Foundations usually dole out 5 per cent annually to maintain perpetuity. Chuck wanted to do big things, especially with bricks and mortar.
“If I have $10 in my pocket and I do something with it today, it’s already producing 10 dollars’ worth of good,” he explained to me one day in his New York office, wearing a cardigan with a hole in the sleeve. “Giving 5 per cent doesn’t do so much good.”
This meant selling the foundation’s properties in Ireland and elsewhere. The biggest wrench for Chuck was offloading Castletroy Park Hotel in Limerick, which he had built. It was the first modern hotel of its size in Ireland since the second World War. He would sit unnoticed in the lobby and watch how guests were treated. “It was his baby,” said former manager Áine McCarthy.
The disposal of the foundation’s assets meant the foundation could make major investments before it shut up shop.
The final initiative in 2016 was the allocation of $600 million to promote a generation of global Atlantic Fellows to create fair, healthy and inclusive societies long into the future.
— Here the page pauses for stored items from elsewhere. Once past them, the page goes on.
Lemma useTimelineData_no_panelUuid_missing_witness :
  Fetch.loaded (SampleMore.fetchBroken "patient-1") = true ∧
  useTimelineData SampleMore.fetchBroken "patient-1" None =
  Normal
    {| Result.data := NoParsedTime;
       Result.loaded := true;
       Result.error := Some (mkError "panel data missing") |}.
Proof.
  split; [reflexivity|].
  apply (useTimelineData_no_panelUuid_missing SampleMore.fetchBroken
           "patient-1"
           [("Chemistry", SampleMore.chemistry);
            ("Broken", SampleMore.broken);
            ("Tests", SampleMore.tests)]); reflexivity.
Defined.


Lemma useAllTimelineData_loaded_witness :
  useAllTimelineData SampleMore.fetchBroken "patient-1" None
  = Throw TypeError ∧
  ∃ data,
    useAllTimelineData Sample.fetch "patient-1" None =
    Normal {| Result.data := data;
              Result.loaded := true;
              Result.error := None |} ∧
    length data = 2.
Proof.
  split.
  - destruct (useAllTimelineData_loaded SampleMore.fetchBroken "patient-1"
                None
                [("Chemistry", SampleMore.chemistry);
                 ("Broken", SampleMore.broken);
                 ("Tests", SampleMore.tests)])
      as [Hthrow _]; [reflexivity..|].
    apply Hthrow. right. left. exact broken_malformed.
  - destruct (useAllTimelineData_loaded Sample.fetch "patient-1" None
                [("Chemistry", SampleMore.chemistry);
                 ("Tests", SampleMore.tests)])
      as [_ Hok]; [reflexivity..|].
    destruct Hok as (data & Hdata & Hlen & _).
    { repeat constructor;
        [exact chemistry_wellformed|exact tests_wellformed]. }
    by exists data.
Defined.

Lemma useAllTimelineData_nth_single_witness :
  ∃ resultAll resultOne,
    useAllTimelineData Sample.fetch "patient-1" None = Normal resultAll ∧
    useTimelineData Sample.fetch "patient-1" (Some "uuid-tests")
    = Normal resultOne ∧
    Result.data resultAll !! 1 = Some (Result.data resultOne).
Proof.
  eexists _. 
  edestruct (useAllTimelineData_nth_single Sample.fetch "patient-1" None
               [("Chemistry", SampleMore.chemistry)]
               "Tests" SampleMore.tests [])
    as (resultOne & Hone & Hnth & _);
    [reflexivity|reflexivity|reflexivity| |reflexivity|].
  { repeat constructor. discriminate. }
  exists resultOne. split; [reflexivity|]. by split.
Defined.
Of this, $177 million was assigned jointly to the Global Brain Health Institute at Trinity College Dublin and to the University of California, San Francisco, for equity in brain health.
Now aged 86, Feeney’s travelling days are over, but as he tucks into his favourite dish – chicken – in his Bayside restaurant he can reflect how his example has exploded in philanthropy.
He got a letter one day from Amit Chandra in which the Indian billionaire confided he was so inspired by Feeney’s story he has devoted much of his own wealth to creating schools, hospitals and universities. He thanked Chuck for the “joyous journey” this entailed.
As Chuck Feeney said once, it is their call what the rich do with their money, but they will get more satisfaction giving it when living than when dead. “Besides,” he added, “it’s a lot more fun.”